Mello Yello is only sold in certain regions of the United States primarily in the Midwest and Southeast with recent expansion into the Northeast and western U.S. Efforts to launch the product overseas, particularly in New Zealand, were not very successful. Mello Yello is one of the few Coca-Cola drinks to be outsold by a competing Pepsi product.
Mountain Dew
Mountain Dew was created in the 1940s by two Tennessee beverage bottlers, Barney and Ally Hartman, who named the drink after a colloquial term for moonshine. The PepsiCo company purchased the Mountain Dew brand and production rights in 1964.
Mountain Dew's primary market is the U.S. where it had a nearly 7 percent share of the overall carbonated soft drink market in 2010 and an 80 percent share of citrus soft drinks.
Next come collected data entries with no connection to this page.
Lemma partText_file n f d : partText (File n f d) = fileLine n f ++ crlf ++ typeLine ++ crlf ++ crlf ++ d.
Proof.
  unfold partText, fileLine, renderHeaders, renderHeader, quoted. simpl.
  do 2 (rewrite <- !app_assoc; simpl). done.
Qed.

Lemma nameOK_CR n : nameOK n → Forall (λ c, c ≠ CR) (escapeQuotes n).
Proof. intros H. apply escapeQuotes_chars. eapply Forall_impl; [exact H |]. naive_solver. Qed.

Ltac no_cr := repeat (apply Forall_app; split); repeat (apply Forall_cons; split);
  repeat (apply Forall_app; split); try (by apply nameOK_CR); try done;
  vm_compute; repeat (apply Forall_cons; split; [done |]); apply Forall_nil; done.

Lemma fieldLine_CR n : nameOK n → Forall (λ c, c ≠ CR) (fieldLine n).
Proof. intros H. unfold fieldLine. no_cr. Qed.

Lemma fileLine_CR n f : nameOK n → nameOK f → Forall (λ c, c ≠ CR) (fileLine n f).
Proof. intros Hn Hf. unfold fileLine. no_cr. Qed.

Lemma typeLine_CR : Forall (λ c, c ≠ CR) typeLine.
Proof. unfold typeLine. no_cr. Qed.

Lemma decodeEntry_part boundary e : entryOK boundary e → decodeEntry (partText e) = Some e.
Proof.
  intros [Hn _]. unfold decodeEntry. destruct e as [n d | n f d].
  - rewrite partText_field, cutCRLF_line by (by apply fieldLine_CR). cbn [mbind option_bind].
    unfold fieldLine. rewrite stripPrefix_app. cbn [mbind option_bind]. rewrite readQuoted_escape.
    cbn [mbind option_bind]. done.
  - destruct Hn as [Hn Hf]. rewrite partText_file, cutCRLF_line by (by apply fileLine_CR). cbn [mbind option_bind].
    unfold fileLine. rewrite stripPrefix_app. cbn [mbind option_bind]. rewrite readQuoted_escape.
    cbn [mbind option_bind]. rewrite cutCRLF_line by apply typeLine_CR. cbn [mbind option_bind].
    rewrite stripPrefix_app. cbn [mbind option_bind]. rewrite readQuoted_escape. done.
Qed.

Section form.

Context (boundary : bytes) (Hb : Forall (λ c, c ≠ CR) boundary).

Abbreviation tl := (LF :: str "--" ++ boundary).

Lemma delimiter_tail : delimiter boundary = CR :: tl.
Proof. done. Qed.

Lemma tl_CR : Forall (λ c, c ≠ CR) tl.
Proof. apply Forall_cons. split; [done |]. apply Forall_app. split; [| done]. by repeat constructor. Qed.

(** A line break that no dash follows is no delimiter. *)
Lemma avoids_line x : Forall (λ c, c ≠ CR) x → hd 0 x ≠ 45 → avoids tl (crlf ++ x).
Proof.
  intros Hx Hd [|n] Hs.
  - unfold sep_at in Hs. change (str "--") with [45; 45] in Hs. destruct x as [|c x]; simpl in *; congruence.
  - revert Hs. apply (avoids_plain tl (LF :: x)). by apply Forall_cons.
Qed.

Lemma partText_avoids e : entryOK boundary e → avoids tl (partText e).
Proof.
  intros [Hn Hd]. assert (avoids tl (crlf ++ crlf ++ entryData e)) as Hend.
  { apply (avoids_app tl tl_CR crlf); [by apply (avoids_line []) | exact Hd]. }
  destruct e as [n d | n f d].
  - rewrite partText_field. apply (avoids_app tl tl_CR); [| exact Hend].
    by apply avoids_plain, fieldLine_CR.
  - destruct Hn as [Hn Hf]. rewrite partText_file. apply (avoids_app tl tl_CR).
    + by apply avoids_plain, fileLine_CR.
    + apply (avoids_app tl tl_CR (crlf ++ typeLine)); [| exact Hend]. by apply avoids_line; [apply typeLine_CR |].
Qed.

Lemma decodeParts_text es e fuel :
  Forall (entryOK boundary) (e :: es) → (length es < fuel)%nat →
  decodeParts fuel (delimiter boundary) (partText e ++ moreParts boundary es ++ delimiter boundary ++ str "--" ++ crlf)
    = Some (e :: es).
Proof.
  revert e fuel. induction es as [|e' es IH]; intros e fuel He Hf; destruct fuel as [|fuel]; try (simpl in Hf; lia);
    apply Forall_cons in He as [He Hes]; cbn [decodeParts]; rewrite delimiter_tail.
  - change (moreParts boundary [] ++ ?x) with x.
    rewrite (cutAt_first tl tl_CR) by (by apply partText_avoids). cbn [mbind option_bind].
    rewrite (decodeEntry_part boundary) by done. done.
  - unfold moreParts. rewrite fmap_cons. cbn [concat]. rewrite delimiter_tail, <- !app_assoc.
    rewrite (cutAt_first tl tl_CR) by (by apply partText_avoids). cbn [mbind option_bind].
    rewrite (decodeEntry_part boundary) by done. cbn [mbind option_bind app crlf].
    rewrite <- delimiter_tail. fold (moreParts boundary es).
    rewrite IH by (done || simpl in Hf; lia). done.
Qed.

(** What the builder holds after a first and further entries. *)
Lemma addEntries_buf es e :
  foldl (λ mb e, addEntry e mb) (addEntry e (NewMultipartBuilder boundary)) es =
  mkBuilder (str "--" ++ boundary ++ crlf ++ partText e ++ moreParts boundary es) boundary true.
Proof.
  induction es as [|e' es IH] using rev_ind.
  - unfold addEntry, emit, createPart, partText, moreParts. f_equal. cbn [concat fmap list_fmap]. rewrite app_nil_r.
    cbn [NewMultipartBuilder mb_buf mb_lastpart mb_boundary]. by rewrite <- !app_assoc.
  - rewrite foldl_app, IH. cbn [foldl]. unfold addEntry, emit, createPart. cbn [mb_buf mb_boundary mb_lastpart].
    f_equal. unfold moreParts. rewrite fmap_app, concat_app. cbn [fmap list_fmap concat]. rewrite app_nil_r.
    unfold partText, delimiter. by rewrite <- !app_assoc.
Qed.

Lemma moreParts_length es : (length es ≤ length (moreParts boundary es))%nat.
Proof.
  induction es as [|e es IH]; [done |]. unfold moreParts in *. rewrite fmap_cons. cbn [concat].
  rewrite length_app, (length_app (delimiter boundary)).
  assert (length (delimiter boundary) ≠ 0%nat) by done. rewrite length_cons. lia.
Qed.

Lemma form_roundtrip es :
  Forall (entryOK boundary) es →
  let mb := foldl (λ mb e, addEntry e mb) (NewMultipartBuilder boundary) es in
  decodeForm boundary (Finish mb).1.1 = Some es ∧ mb_boundary mb = boundary.
Proof.
  intros Hes mb. unfold mb. destruct es as [|e es].
  - split; [| done]. unfold decodeForm, Finish. cbn [foldl NewMultipartBuilder mb_buf mb_boundary fst].
    unfold stripPrefix. rewrite bool_decide_eq_false_2 by done. by rewrite bool_decide_eq_true_2.
  - cbn [foldl]. rewrite addEntries_buf. split; [| done]. unfold Finish, decodeForm. cbn [mb_buf mb_boundary fst].
    assert (length es < length (moreParts boundary es ++ boundary ++ str "--"))%nat as Hl.
    { rewrite !length_app. change (length (str "--")) with 2%nat. pose proof (moreParts_length es). lia. }
    set (body := (str "--" ++ boundary ++ crlf ++ partText e ++ moreParts boundary es) ++ _).
    assert (body = (str "--" ++ boundary ++ crlf) ++
      (partText e ++ moreParts boundary es ++ delimiter boundary ++ str "--" ++ crlf)) as ->
      by (unfold body, delimiter; by rewrite <- !app_assoc).
    rewrite stripPrefix_app. apply decodeParts_text; [done |]. rewrite !length_app in *. simpl in *. lia.
Qed.

End form.

(** ** Files from a reader *)

Section copy.

Context {R : Type} `{ReaderLaws R}.

Lemma emit_emit a b mb : emit b (emit a mb) = emit (a ++ b) mb.
Proof. unfold emit. simpl. by rewrite app_assoc. Qed.

Lemma ioCopy_all fuel r mb :
  prompt r → final r = EEOF → (budget r < fuel)%nat →
  ∃ r', ioCopy fuel (r, mb) = (Ret tt, (r', emit (stream r) mb)).
Proof.
  revert r mb. induction fuel as [|fuel IH]; intros r mb Hp Hf Hb; [lia |]. cbn [ioCopy].
  assert (0 < Z.to_nat 32768)%nat as Hk by lia.
  destruct (decide (stream r = [])) as [Hs | Hs].
  - destruct (prompt_end _ r Hp Hk Hs) as (r1 & -> & _). rewrite Hf, Hs. by eexists.
  - destruct (prompt_read _ r Hp Hk Hs) as (d & r1 & HR & _ & _ & Est & Ef & Hp1). rewrite HR.
    apply read_budget in HR as [_ Hlt]; [| done]. specialize (Hlt eq_refl).
    destruct (IH r1 (emit d mb)) as [r2 ->]; [done | congruence | lia |].
    eexists. by rewrite emit_emit, <- Est.
Qed.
It has a sizable lead over the competition which includes Mello Yello, Sun Drop, and Vault.
Ingredients
The Mello Yello ingredients are carbonated water, high fructose corn syrup, concentrated orange juice, citric acid, natural flavors, sodium benzoate, carob bean gum, erythorbic acid and EDTA, potassium citrate, caffeine, and yellow 5.
In the U.S., the Mountain Dew ingredients are carbonated water, high-fructose corn syrup, concentrated orange juice, citric acid, natural flavors, sodium benzoate, caffeine, sodium citrate, erythorbic acid, gum arabic, calcium disodium EDTA, brominated vegetable oil, and yellow 5.
Caffeine
A 12-ounce can of Mello Yello contains 53 mg caffeine - nearly identical to Mountain Dew. The diet version of Mello Yello has slightly less caffeine - 51 mg. For comparison, a can of Coke has 38 mg caffeine.
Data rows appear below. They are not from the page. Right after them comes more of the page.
Lemma init_spec_witness :
  api_url (init {[ "LOGSEQ_API_URL" := "http://env:1" ]}
             (Some "http://arg:2") None) = "http://arg:2" /\
  api_url (init {[ "LOGSEQ_API_URL" := "http://env:1" ]} (Some "") None)
  = "http://env:1" /\
  token (init ∅ None (Some "secret")) = Some "secret" /\
  token (init ∅ None None) = None.
Proof.
  split; [|split; [|split]].
  - destruct (init_spec {[ "LOGSEQ_API_URL" := "http://env:1" ]}
                (Some "http://arg:2") None) as (H & _).
    apply H; [reflexivity | discriminate].
  - destruct (init_spec {[ "LOGSEQ_API_URL" := "http://env:1" ]}
                (Some "") None) as (_ & H & _).
    rewrite H; [reflexivity | by right].
  - destruct (init_spec ∅ None (Some "secret")) as (_ & _ & H & _).
    apply H; [reflexivity | discriminate].
  - destruct (init_spec ∅ None None) as (_ & _ & _ & H).
    rewrite H; [reflexivity | by left].
Defined.

(** X2: the client never reads [LOGSEQ_API_TOKEN], the variable the 401
    message names: setting it changes nothing, and with no [token]
    argument and no [LOGSEQ_TOKEN] the only header sent is
    [Content-Type]. *)
Theorem init_ignores_api_token
    (env : gmap string string) (url tok : option string) (v : string) :
  init (<[ "LOGSEQ_API_TOKEN" := v ]> env) url tok = init env url tok /\
  (tok = None -> env !! "LOGSEQ_TOKEN" = None ->
   _get_headers (init (<[ "LOGSEQ_API_TOKEN" := v ]> env) url tok)
   = {[ "Content-Type" := "application/json" ]}).
Proof.
  assert (E : init (<[ "LOGSEQ_API_TOKEN" := v ]> env) url tok
              = init env url tok).
  { unfold init. by rewrite !lookup_insert_ne. }
  split; [exact E|]. intros -> Hn. rewrite E.
  unfold _get_headers, init. simpl. by rewrite Hn.
Qed.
A 12-ounce can of Mountain Dew contains 54 mg caffeine. With the exception of Caffeine Free Mountain Dew, the same applies to the various other types of Mountain Dew including the diet versions.
Taste Preference
Mello Yello advertisements describe the drink as "smooth and mellow". In contrast, Mountain Dew advertising seems to target a younger, more energetic audience that enjoys activities such as skateboarding, video games, and jumping off a rope swing into a river.
Some old-time Mountain Dew drinkers have been known to complain that the drink sold now is a wimpy shell of its former self. They claim that in a bid to regain market share lost to Mello Yello, Mountain Dew's response was to reduce the carbonation and caffeine resulting in a syrupy drink with less kick.